On ne peut pas dire de la presse occidentale qu’elle déteste Abdoulaye Wade. Elle avait fait la réputation outre Atlantique de celui qui proclamait, après son élection, que « l’ère des coups d’Etat est terminée en Afrique ». Cette rareté africaine était célébrée partout. Le mérite revenait aux Sénégalais en premier. Ce sont eux qui se sont mobilisés dans tous les coins du pays pour rendre possible l’alternance. A Abdou Diouf aussi, qui s’était soumis au résultat des urnes. Mais Abdoulaye Wade avait fait du mérite de tout un peuple, son mérite personnel. Les plus grandes télévisions du monde recevaient ce nouveau Mandela, léchaient littéralement « la vitrine » africaine. Dans un de ces entretiens qui a disparu depuis de youtube, le créateur du défunt Plan Omega déclarait au journaliste qui devait avoir son âge, qu’il a rédigé son dernier livre sur les Mathématiques économiques quand il était « enseignant » à Boston, en 1967. Les reporters consentants lui baisaient la main et consommaient cette bouillabaisse mensongère sans aucun discernement. Au point que, quand la presse de son pays a commencé à dénoncer ses premières dérives, Abdoulaye Wade s’est détourné d’elle, pour s’amouracher avec les éditorialistes de Paris et de Washington. Il leur réservait l’exclusivité de sa politique intérieure, la primeur de ses initiatives à l’étranger. Mais avant de se retourner contre sa propre presse, il eut fallu un premier acte : le successeur d’Abdou Diouf s’était retourné contre son propre peuple. Ceux qui l’accueillaient en héros à Diamagueune ou à Guédiawaye ne l’apercevaient plus qu’à travers Le Figaro ou Le Monde, en train de passer des jours heureux aux abords du lac Leman.  

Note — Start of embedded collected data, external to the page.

Lemma without_spec (labels : list string) (df : DataFrame) :
  columns (without labels df)
  = List.filter (fun c => negb (mem_label c labels)) (columns df) /\
  (forall c, In c (columns (without labels df)) <-> In c (columns df) /\ ~ In c labels) /\
  len (without labels df) = len df /\
  (forall i c, ~ In c labels ->
     cell (nth i (rows (without labels df)) []) c = cell (nth i (rows df) []) c) /\
  (forall i c, In c labels -> cell (nth i (rows (without labels df)) []) c = None).
Proof.
  set (keep := fun kv : string * Value => negb (mem_label (fst kv) labels)).
  assert (Hnth : forall i, nth i (rows (without labels df)) [] =
                           List.filter keep (nth i (rows df) [])).
  { intros i. unfold without. cbn [rows].
    change (@nil (string * Value)) with (List.filter keep []) at 1.
    apply map_nth. }
  repeat split.
  - unfold without in H. cbn [columns] in H. apply filter_In in H. tauto.
  - unfold without in H. cbn [columns] in H. apply filter_In in H as [_ Hn].
    apply negb_true_iff, mem_label_not_In in Hn. exact Hn.
  - intros [Hin Hn]. unfold without. cbn [columns]. apply filter_In. split; [exact Hin|].
    apply negb_true_iff, mem_label_not_In. exact Hn.
  - unfold len, without. cbn [rows]. apply length_map.
  - intros i c Hc. rewrite Hnth. apply cell_kept. exact Hc.
  - intros i c Hc. rewrite Hnth. apply cell_dropped. exact Hc.
Qed.

Section Pruning.
Context `{NumpyRandom}.

Lemma prune_columns_list (self : DataIngestion) (df : DataFrame) (l : list string) :
  _schema_config self !! "drop_columns" = Some (YList l) ->
  prune_columns self df = inr (without l df).
Proof.
  intros Hschema.
  unfold prune_columns, dict_get. rewrite Hschema. cbn [default truthy labels_of].
  destruct l as [|c l]; cbn [length Nat.eqb negb].
  - rewrite without_nothing. reflexivity.
  - unfold drop. reflexivity.
Qed.
Lemma space3_not_ws c d e :
  PyStr.space3 c d e = true ->
  PyStr.mem c ws = false /\ forall d', PyStr.space2 c d' = false.
Proof.
  intros H. apply space3_first in H as [-> | [-> | ->]]; split; reflexivity.
Qed.

(** A byte that starts a whitespace character is not the second or
    third byte of one. *)
Lemma lead_not_second d :
  Aux.lead d = true ->
  (forall c, PyStr.space2 c d = false)
  /\ (forall c e, PyStr.space3 c d e = false).
Proof.
  intros H.
  assert (Hd : PyStr.mem d (PyStr.bytes [133; 160]%nat) = false
               /\ Ascii.eqb d (PyStr.byte 154) = false
               /\ Ascii.eqb d (PyStr.byte 128) = false
               /\ Ascii.eqb d (PyStr.byte 129) = false)
    by (revert H; each_byte d).
  destruct Hd as (H2 & H154 & H128 & H129). split.
  - intros c. unfold PyStr.space2. rewrite H2. apply andb_false_r.
  - intros c e. unfold PyStr.space3. rewrite H154, H128, H129.
    now rewrite !andb_false_r.
Qed.

Lemma lead_not_third e :
  Aux.lead e = true -> forall c d, PyStr.space3 c d e = false.
Proof.
  intros H.
  assert (He : Ascii.eqb e (PyStr.byte 128) = false
               /\ Ascii.eqb e (PyStr.byte 159) = false
               /\ PyStr.mem e
                    (PyStr.bytes [128; 129; 130; 131; 132; 133; 134; 135; 136;
                                  137; 138; 168; 169; 175]%nat) = false)
    by (revert H; each_byte e).
  destruct He as (H128 & H159 & Hset).
  intros c d. unfold PyStr.space3. rewrite H128, H159, Hset.
  now rewrite !andb_false_r.
Qed.

Lemma lower_ascii_byte c :
  PyStr.mem (PyStr.lower_ascii c) ws = PyStr.mem c ws
  /\ (forall d, PyStr.space2 (PyStr.lower_ascii c) d = PyStr.space2 c d)
  /\ (forall b, PyStr.space2 b (PyStr.lower_ascii c) = PyStr.space2 b c)
  /\ (forall d e,
        PyStr.space3 (PyStr.lower_ascii c) d e = PyStr.space3 c d e)
  /\ (forall b e,
        PyStr.space3 b (PyStr.lower_ascii c) e = PyStr.space3 b c e)
  /\ (forall b d,
        PyStr.space3 b d (PyStr.lower_ascii c) = PyStr.space3 b d c).
Proof.
  assert (H : PyStr.lower_ascii c = c
              \/ (Aux.lead c = false /\ Aux.lead (PyStr.lower_ascii c) = false
                  /\ forall k,
                       In k [133; 160; 154; 128; 129; 159; 130; 131; 132; 134;
                             135; 136; 137; 138; 168; 169; 175; 194; 225; 226;
                             227]%nat ->
                       Ascii.eqb c (PyStr.byte k) = false
                       /\ Ascii.eqb (PyStr.lower_ascii c) (PyStr.byte k) = false)).
  { destruct c as [[] [] [] [] [] [] [] []];
      first [left; reflexivity
            |right; split; [reflexivity|]; split; [reflexivity|];
             intros k Hk; cbn [In] in Hk;
             repeat (destruct Hk as [<-|Hk]; [split; reflexivity|]);
             contradiction]. }
  destruct H as [->|(Hc & Hl & Hk)]; [repeat split; reflexivity|].
  assert (Hmem : forall x,
             Aux.lead x = false -> PyStr.mem x ws = false).
  { intros x Hx. unfold Aux.lead in Hx. now apply orb_false_elim in Hx. }
  assert (Hset2 : forall x,
             (forall k, In k [133; 160]%nat -> Ascii.eqb x (PyStr.byte k) = false) ->
             PyStr.mem x (PyStr.bytes [133; 160]%nat) = false).
  { intros x Hx. cbn. rewrite !Hx by (cbn [In]; tauto). reflexivity. }
  assert (Hset3 : forall x,
             (forall k,
                In k [128; 129; 130; 131; 132; 133; 134; 135; 136; 137; 138;
                      168; 169; 175]%nat ->
                Ascii.eqb x (PyStr.byte k) = false) ->
             PyStr.mem x
               (PyStr.bytes [128; 129; 130; 131; 132; 133; 134; 135; 136; 137;
                             138; 168; 169; 175]%nat) = false).
  { intros x Hx. cbn. rewrite !Hx by (cbn [In]; tauto). reflexivity. }
  assert (Hc' : forall k,
             In k [133; 160; 154; 128; 129; 159; 130; 131; 132; 134; 135; 136;
                   137; 138; 168; 169; 175; 194; 225; 226; 227]%nat ->
             Ascii.eqb c (PyStr.byte k) = false)
    by (intros k Hin; apply (Hk k Hin)).
  assert (Hl' : forall k,
             In k [133; 160; 154; 128; 129; 159; 130; 131; 132; 134; 135; 136;
                   137; 138; 168; 169; 175; 194; 225; 226; 227]%nat ->
             Ascii.eqb (PyStr.lower_ascii c) (PyStr.byte k) = false)
    by (intros k Hin; apply (Hk k Hin)).
  split; [now rewrite (Hmem _ Hc), (Hmem _ Hl)|].
  unfold PyStr.space2, PyStr.space3.
  rewrite (Hset2 c) by (intros; apply Hc'; cbn [In] in *; tauto).
  rewrite (Hset2 (PyStr.lower_ascii c)) by (intros; apply Hl'; cbn [In] in *; tauto).
  rewrite (Hset3 c) by (intros; apply Hc'; cbn [In] in *; tauto).
  rewrite (Hset3 (PyStr.lower_ascii c))
    by (intros; apply Hl'; cbn [In] in *; tauto).
  rewrite !Hc', !Hl' by (cbn [In]; tauto).
  repeat split; intros; rewrite ?andb_false_r, ?andb_false_l; reflexivity.
Qed.

(** *** Leading whitespace *)

Lemma lstrip_space_ws c rest :
  PyStr.mem c ws = true ->
  PyStr.lstrip_space (String c rest) = PyStr.lstrip_space rest.
Proof. intros H. cbn [PyStr.lstrip_space]. now rewrite H. Qed.

Lemma lstrip_space_two c d rest :
  PyStr.space2 c d = true ->
  PyStr.lstrip_space (String c (String d rest)) = PyStr.lstrip_space rest.
Proof.
  intros H. cbn [PyStr.lstrip_space]. now rewrite (space2_not_ws c d H), H.
Qed.

Lemma lstrip_space_three c d e rest :
  PyStr.space3 c d e = true ->
  PyStr.lstrip_space (String c (String d (String e rest)))
  = PyStr.lstrip_space rest.
Proof.
  intros H. cbn [PyStr.lstrip_space].
  destruct (space3_not_ws c d e H) as [Hws H2]. now rewrite Hws, H2, H.
Qed.

Lemma lstrip_space_fixed s :
  Aux.starts_space s = false -> PyStr.lstrip_space s = s.
Proof.
  destruct s as [|c [|d [|e rest]]]; cbn [Aux.starts_space PyStr.lstrip_space];
    intros H; [reflexivity| | |].
  - rewrite orb_false_r in H. now rewrite H.
  - rewrite orb_false_r in H. apply orb_false_elim in H as [Hc H2].
    now rewrite Hc, H2.
  - apply orb_false_elim in H as [Hc H]. apply orb_false_elim in H as [H2 H3].
    now rewrite Hc, H2, H3.
Qed.

(** Induction along [lstrip_space]. *)
Lemma space_ind (P : string -> Prop) :
  (forall c rest, PyStr.mem c ws = true -> P rest -> P (String c rest)) ->
  (forall c d rest,
     PyStr.space2 c d = true -> P rest -> P (String c (String d rest))) ->
  (forall c d e rest,
     PyStr.space3 c d e = true -> P rest ->
     P (String c (String d (String e rest)))) ->
  (forall s, Aux.starts_space s = false -> P s) ->
  forall s, P s.
Proof.
  intros H1 H2 H3 H0 s.
  assert (H : forall n s, (String.length s < n)%nat -> P s);
    [|apply (H (S (String.length s))); lia].
  clear s. induction n as [|n IH]; intros s Hlen; [lia|].
  destruct (Aux.starts_space s) eqn:Hs; [|now apply H0].
  destruct s as [|c rest]; [discriminate|]. cbn [Aux.starts_space] in Hs.
  cbn [String.length] in Hlen.
  destruct (PyStr.mem c ws) eqn:Hc; [apply H1; [exact Hc | apply IH; lia]|].
  cbn [orb] in Hs. destruct rest as [|d rest2]; [discriminate|].
  cbn [String.length] in Hlen.
  destruct (PyStr.space2 c d) eqn:H2'; [apply H2; [exact H2' | apply IH; lia]|].
  cbn [orb] in Hs. destruct rest2 as [|e rest3]; [discriminate|].
  cbn [String.length] in Hlen. apply H3; [exact Hs | apply IH; lia].
Qed.
(** * SVAR: ring buffer, recorder pipeline and writers

    Shallow embedding of the C sources of SVAR (src/rbuf.c, src/recorder.c,
    src/writer*.c, src/pcm.c).  Pointers of [struct rbuf] are byte addresses
    (nat); [size_t] counters never exceed [nmemb] in the states considered,
    so they are modelled as nat without wrap-around. *)

From Stdlib Require Import Arith Lia List Bool ZArith Reals Lra Psatz.
Import ListNotations.

(* ------------------------------------------------------------------ *)
(** ** src/rbuf.c *)

Module Rbuf.

Record rbuf := mk_rbuf {
  head : nat;   (* read pointer *)
  tail : nat;   (* write pointer *)
  begin : nat;  (* buffer memory block *)
  end_ : nat;
  used : nat;   (* number of used elements *)
  nmemb : nat;  (* number of elements *)
  size : nat    (* element size *)
}.

(** [rbuf_init]: [m] is the pointer returned by [malloc] ([None] = NULL). *)
Definition rbuf_init (m : option nat) (nmemb size : nat) : option rbuf :=
  let bytes := nmemb * size in
  match m with
  | None => None
  | Some p => Some (mk_rbuf p p p (p + bytes) 0 nmemb size)
  end.

Definition rbuf_read_linear_capacity (rb : rbuf) : nat :=
  if head rb <? tail rb then (tail rb - head rb) / size rb
  else
    let n := (end_ rb - head rb) / size rb in
    if used rb =? 0 then 0 else n.

Definition rbuf_read_linear_commit (rb : rbuf) (n : nat) : rbuf :=
  let h := head rb + n * size rb in
  let h := if h =? end_ rb then begin rb else h in
  mk_rbuf h (tail rb) (begin rb) (end_ rb) (used rb - n) (nmemb rb) (size rb).

Definition rbuf_write_linear_capacity (rb : rbuf) : nat :=
  if tail rb <? head rb then (head rb - tail rb) / size rb
  else
    let n := (end_ rb - tail rb) / size rb in
    if used rb =? nmemb rb then 0 else n.

Definition rbuf_write_linear_commit (rb : rbuf) (n : nat) : rbuf :=
  let t := tail rb + n * size rb in
  let t := if t =? end_ rb then begin rb else t in
  mk_rbuf (head rb) t (begin rb) (end_ rb) (used rb + n) (nmemb rb) (size rb).

(** A caller's sequence of commits.  Each commit must be at most the linear
    capacity queried just before it (the documented precondition of both
    commit functions); [run_commits] returns [None] for a sequence that
    breaks it. *)
Inductive commit := WrCommit (n : nat) | RdCommit (n : nat).

Definition step (rb : rbuf) (c : commit) : option rbuf :=
  match c with
  | WrCommit n =>
      if n <=? rbuf_write_linear_capacity rb
      then Some (rbuf_write_linear_commit rb n) else None
  | RdCommit n =>
      if n <=? rbuf_read_linear_capacity rb
      then Some (rbuf_read_linear_commit rb n) else None
  end.

Fixpoint run_commits (rb : rbuf) (cs : list commit) : option rbuf :=
  match cs with
  | [] => Some rb
  | c :: cs' => match step rb c with
                | Some rb' => run_commits rb' cs'
                | None => None
                end
  end.

Fixpoint total_written (cs : list commit) : nat :=
  match cs with
  | [] => 0
  | WrCommit n :: cs' => n + total_written cs'
  | RdCommit _ :: cs' => total_written cs'
  end.

Fixpoint total_read (cs : list commit) : nat :=
  match cs with
  | [] => 0
  | RdCommit n :: cs' => n + total_read cs'
  | WrCommit _ :: cs' => total_read cs'
  end.

Definition commit_amount (c : commit) : nat :=
  match c with WrCommit n | RdCommit n => n end.

(** States reachable from [rbuf_init] through valid commits. *)
Definition reachable (rb : rbuf) : Prop :=
  exists p N s cs, 0 < s /\
    exists rb0, rbuf_init (Some p) N s = Some rb0 /\ run_commits rb0 cs = Some rb.

(** Element-level view of a buffer: cursors [h] and [t] are element indices. *)
Definition mk (b h t u N s : nat) : rbuf :=
  mk_rbuf (b + h * s) (b + t * s) b (b + N * s) u N s.

(** The shape invariant of a buffer in element terms. *)
Definition einv (h t u N : nat) : Prop :=
  (h = 0 \/ h < N) /\ (t = 0 \/ t < N) /\
  ((h < t /\ u = t - h) \/ (t < h /\ u = N - h + t) \/
   (h = t /\ (u = 0 \/ u = N))).

End Rbuf.

(* ------------------------------------------------------------------ *)
(** ** src/pcm.c *)

Module Pcm.

Inductive pcm_format := PCM_FORMAT_U8 | PCM_FORMAT_S16LE.

Definition pcm_format_size (format : pcm_format) (samples : nat) : nat :=
  match format with
  | PCM_FORMAT_U8 => 1 * samples
  | PCM_FORMAT_S16LE => 2 * samples
  end.

(** A sample as the RMS loops read it: [(int)buffer[i] - 0x80] for U8 (the
    buffer holds the raw byte), [le16toh(buffer[i])] for S16LE. *)
Definition pcm_sample_value (format : pcm_format) (v : Z) : Z :=
  match format with
  | PCM_FORMAT_U8 => (v - 128)%Z
  | PCM_FORMAT_S16LE => v
  end.

(** [sum2] of [pcm_rms_u8] / [pcm_rms_s16le] (no overflow of the 64-bit
    accumulator is modelled). *)
Definition pcm_sum2 (format : pcm_format) (buffer : list Z) : Z :=
  fold_left (fun acc v => (acc + pcm_sample_value format v * pcm_sample_value format v)%Z)
    buffer 0%Z.
(** * EIP bootstrapper: a model of [leap/services/eip/eipbootstrapper.py]

    The module defines one class, [EIPBootstrapper], a worker thread that
    runs a queue of checks: [_download_config], then
    [_download_client_certificates].  Each check reports a dict
    [{"passed": bool, "error": str}] through a Qt signal and returns the
    [passed] flag; [run] pops the checks one by one and clears the queue when
    one of them returns [False].

    The model is sequential.  A method of the class is a function from the
    state of the object and of its surroundings (file system, network) to a
    result (a value or a raised exception), the state it leaves and the
    events it produced, in program order.  The collaborators the module
    imports but does not define ([requests], [os], [EIPConfig]) are an
    interface, [Collaborators]; every statement holds for every
    implementation of it.

    Not modelled: [logger.debug] calls (no effect on the object), the thread
    itself ([start], and [set_should_quit] whose [wait] blocks on the worker
    thread), and delivery of a queued Qt signal in the receiving thread (an
    [emit] is an event of the worker thread's log).  Assertions are enabled
    (no [python -O]). *)

From Stdlib Require Import String Ascii List ZArith Bool Lia.
Import ListNotations.
Open Scope string_scope.

Set Implicit Arguments.

(** ** Python values the module handles *)

(** Exception classes that matter to the handlers of the module.
    [except Exception] catches all of them but the last three, which derive
    from [BaseException] only; [except OSError] catches [OSError]. *)
Inductive ExnClass :=
| AssertionError
| OSError
| IOError
| HTTPError
| ConnectionError
| OtherException
| SystemExit
| KeyboardInterrupt
| GeneratorExit.

(** An exception object: its class, its [errno] attribute (where it has
    one) and [str(e)]. *)
Record exn := mkExn {
  exn_class : ExnClass;
  exn_errno : option Z;
  exn_str   : string
}.

(** [isinstance(e, Exception)] *)
Definition is_Exception (e : exn) : bool :=
  match exn_class e with
  | SystemExit | KeyboardInterrupt | GeneratorExit => false
  | _ => true
  end.

(** [isinstance(e, OSError)] *)
Definition is_OSError (e : exn) : bool :=
  match exn_class e with
  | OSError => true
  | _ => false
  end.

(** [errno.EEXIST] *)
Definition EEXIST : Z := 17.

(** The provider context: what the four getters of [ProviderConfig] that the
    module calls return, for a loaded provider. *)
Record ProviderConfig := mkProviderConfig {
  get_domain       : string;
  get_api_uri      : string;
  get_api_version  : string;
  get_ca_cert_path : string
}.

(** What a caller may pass as [provider_config]: [None], a [ProviderConfig],
    or an object of another type, with its truth value and the [repr] of its
    type. *)
Inductive PyObj :=
| PyNone
| PyProviderConfig (pc : ProviderConfig)
| PyOther (truthy : bool) (type_repr : string).

(** Truth value of an object, as [assert x] tests it. *)
Definition truth (o : PyObj) : bool :=
  match o with
  | PyNone => false
  | PyProviderConfig _ => true
  | PyOther b _ => b
  end.

(** "All dicts returned are of the form [{"passed": bool, "error": str}]". *)
Record CheckData := mkData {
  passed : bool;
  error  : string
}.

Definition set_passed (b : bool) (d : CheckData) : CheckData :=
  {| passed := b; error := error d |}.

Definition set_error (m : string) (d : CheckData) : CheckData :=
  {| passed := passed d; error := m |}.

(** The two signals of the class. *)
Inductive Signal := download_config | download_client_certificate.

(** The two bound methods that [run_eip_setup_checks] puts in the queue. *)
Inductive Check := DownloadConfig | DownloadClientCertificates.

(** The two mutexes of the object. *)
Inductive Lock := ChecksLock | ShouldQuitLock.

Definition IDLE_SLEEP_INTERVAL : Z := 100.

(** A response of [session.get]. *)
Record Response := mkResponse {
  status_code : Z;
  content     : string
}.

(** ** Strings and paths *)

(** [tmpl % args], for templates whose only conversions are [%s] and
    arguments that are strings.  The templates of the module have as many
    conversions as arguments; a conversion without argument is left as it
    is (Python raises [TypeError]). *)
Fixpoint format (tmpl : string) (args : list string) : string :=
  match tmpl with
  | EmptyString => EmptyString
  | String c rest =>
      if (c =? "%")%char then
        match rest with
        | String c2 rest2 =>
            if (c2 =? "s")%char then
              match args with
              | a :: args' => a ++ format rest2 args'
              | [] => String c (String c2 (format rest2 args))
              end
            else String c (format rest args)
        | EmptyString => String c EmptyString
        end
      else String c (format rest args)
  end.

Definition startswith_slash (s : string) : bool :=
  match s with
  | String c _ => (c =? "/")%char
  | EmptyString => false
  end.

Fixpoint endswith_slash (s : string) : bool :=
  match s with
  | EmptyString => false
  | String c EmptyString => (c =? "/")%char
  | String _ rest => endswith_slash rest
  end.

(** One round of the loop of [posixpath.join]. *)
Definition join_step (path b : string) : string :=
  if startswith_slash b then b
  else if (path =? "") || endswith_slash path then path ++ b
  else path ++ "/" ++ b.

(** [os.path.join(a, *p)] on a POSIX system. *)
Definition os_path_join (a : string) (p : list string) : string :=
  fold_left join_step p a.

On savait bien que tout cela finirait mal. Ces mêmes journalistes se sont maintenant retournés contre leur héros d’hier. Ils ne connaissaient de l’homme que son masque de démocrate gentilhomme, et voici son visage de monocrate godillot. Les mots ne sont plus assez durs pour dénoncer la corruption de Wade, qui fait maintenant l’unanimité dans les rédactions et les opinions occidentales. Quand vous tapez le nom d’Abdoulaye Wade sur un moteur de recherche, déferlent les propos les plus indignés et les tons les plus moqueurs de journalistes qu’on ne peut malheureusement pas accuser de parti-pris. Son fils, qu’il ambitionnait de porter à la tête du pays, est devenu le symbole d’une gestion patrimoniale du pouvoir. Pas un seul mois ne passe sans qu’une nouvelle « affaire » vienne alimenter les commentaires les plus acerbes des journaux étrangers. Abdoulaye Wade se réveille maintenant en essayant de deviner quelle main va le frapper.  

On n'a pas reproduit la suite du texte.